Data items:
(** What a step may do to what others see: an id keeps its asset until it is
    removed, an asset keeps its identity, a removed id is remembered. *)
Record evolves (s s' : State) : Prop := {
  ev_bound : ∀ id addr, dget (assets s) id = Some addr →
    dget (assets s') id = Some addr ∨ dget (assets s') id = None;
  ev_heap : ∀ addr a, heap s !! addr = Some a → ∃ a', heap s' !! addr = Some a' ∧
    asset_id a' = asset_id a ∧ path a' = path a ∧ asset_dir a' = asset_dir a ∧ camera_id a' = camera_id a;
  ev_aged : aged_out_assets s `prefix_of` aged_out_assets s';
}.

#[export] Instance evolves_refl : Reflexive evolves.
Proof. intros s. split; eauto 7. Qed.

(** Actions that leave the tables alone. *)
Definition quiet {A} (op : stM State A) : Prop :=
  ∀ s, registry (op s).2 = registry s ∧ evolves s (op s).2.

Lemma quiet_inv s s' held :
  registry s' = registry s → evolves s s' → store_inv s held → store_inv s' held.
Proof.
  intros Er [_ Hh _] [Hwf Hobj Hnm Hn Hr Hf Hc Hp Hl].
  assert (assets s' = assets s) as Ea by (unfold assets; by rewrite Er).
  assert (∀ id addr, dget (assets s) id = Some addr →
    id_at s' addr = id_at s addr ∧ camera_at s' addr = camera_at s addr) as Hat.
  { intros id addr Hd. apply Hobj in Hd as Hi. unfold id_at, camera_at in *.
    destruct (heap s !! addr) as [a|] eqn:E; [|done].
    destruct (Hh addr a E) as (a' & E' & Hid & _ & _ & Hcam). rewrite E'. simpl. by rewrite Hid, Hcam. }
  split; rewrite ?Ea, ?Er; try done.
  - intros id addr Hd. rewrite (proj1 (Hat _ _ Hd)). auto.
  - intros c id id' addr Hh' Hd. rewrite (proj2 (Hat _ _ Hd)). eauto.
  - intros c id addr Hd. rewrite (proj2 (Hat _ _ Hd)). eauto.
Qed.

Lemma keeps_quiet {A} h (aw : bool) (op : stM State A) :
  quiet op → keeps store_inv evolves all_block h (Act aw op Done).
Proof.
  intros Hq. apply keeps_act. intros s R HI. destruct (Hq s) as [Er He].
  split; [done|]. by apply (quiet_inv s).
Qed.

Lemma quiet_read {A} (f : State → result A) : quiet (λ s, (f s, s)).
Proof. intros s. split; [done|reflexivity]. Qed.

Lemma quiet_mod f :
  (∀ s, registry (f s) = registry s ∧ heap (f s) = heap s ∧ aged_out_assets s `prefix_of` aged_out_assets (f s)) →
  quiet (smod f).
Proof.
  intros Hf s. simpl. destruct (Hf s) as (Er & Eh & Ha). split; [done|].
  split; [|rewrite Eh; eauto 7|done]. intros id addr Hd. left. unfold assets in *. by rewrite Er.
Qed.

• [What you have to do] Scan the lines above for "intros Er [_" and for "id_at s' addr". Repeat exactly the line holding each of them and every line in between.

• [Task answer]
  intros Er [_ Hh _] [Hwf Hobj Hnm Hn Hr Hf Hc Hp Hl].
  assert (assets s' = assets s) as Ea by (unfold assets; by rewrite Er).
  assert (∀ id addr, dget (assets s) id = Some addr →
    id_at s' addr = id_at s addr ∧ camera_at s' addr = camera_at s addr) as Hat.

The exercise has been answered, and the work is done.